TRY IT:
From the entries below, return exactly the lines beginning at the one that contains "repository's mermaid flowchart" and ending at the one that contains "Definition str := list char.", both of them included, and only those lines.

BEGIN DATASET EXTRACT

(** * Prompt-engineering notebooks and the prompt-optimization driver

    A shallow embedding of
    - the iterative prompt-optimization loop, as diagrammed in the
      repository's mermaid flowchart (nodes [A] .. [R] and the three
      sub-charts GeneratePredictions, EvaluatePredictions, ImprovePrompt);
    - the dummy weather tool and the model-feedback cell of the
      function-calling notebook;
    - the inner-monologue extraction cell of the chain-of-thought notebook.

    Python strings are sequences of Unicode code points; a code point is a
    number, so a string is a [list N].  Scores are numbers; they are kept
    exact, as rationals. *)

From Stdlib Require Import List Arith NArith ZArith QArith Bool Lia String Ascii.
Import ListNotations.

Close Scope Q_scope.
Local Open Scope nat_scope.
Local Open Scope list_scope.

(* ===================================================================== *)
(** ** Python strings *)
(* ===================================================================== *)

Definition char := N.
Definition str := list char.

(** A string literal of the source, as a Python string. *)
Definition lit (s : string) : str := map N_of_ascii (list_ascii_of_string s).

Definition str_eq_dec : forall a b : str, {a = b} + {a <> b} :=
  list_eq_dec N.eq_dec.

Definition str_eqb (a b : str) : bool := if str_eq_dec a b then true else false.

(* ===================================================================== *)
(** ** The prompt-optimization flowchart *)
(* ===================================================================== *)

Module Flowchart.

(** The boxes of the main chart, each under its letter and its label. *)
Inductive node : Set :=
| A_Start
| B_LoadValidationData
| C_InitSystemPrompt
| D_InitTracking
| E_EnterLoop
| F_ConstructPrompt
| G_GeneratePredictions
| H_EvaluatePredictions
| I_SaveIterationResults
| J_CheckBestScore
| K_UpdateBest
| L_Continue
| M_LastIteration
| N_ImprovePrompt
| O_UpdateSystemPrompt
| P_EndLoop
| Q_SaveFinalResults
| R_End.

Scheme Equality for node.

END DATASET EXTRACT

RESPONSE BOX:
      repository's mermaid flowchart (nodes [A] .. [R] and the three
      sub-charts GeneratePredictions, EvaluatePredictions, ImprovePrompt);
    - the dummy weather tool and the model-feedback cell of the
      function-calling notebook;
    - the inner-monologue extraction cell of the chain-of-thought notebook.

    Python strings are sequences of Unicode code points; a code point is a
    number, so a string is a [list N].  Scores are numbers; they are kept
    exact, as rationals. *)

From Stdlib Require Import List Arith NArith ZArith QArith Bool Lia String Ascii.
Import ListNotations.

Close Scope Q_scope.
Local Open Scope nat_scope.
Local Open Scope list_scope.

(* ===================================================================== *)
(** ** Python strings *)
(* ===================================================================== *)

Definition char := N.
Definition str := list char.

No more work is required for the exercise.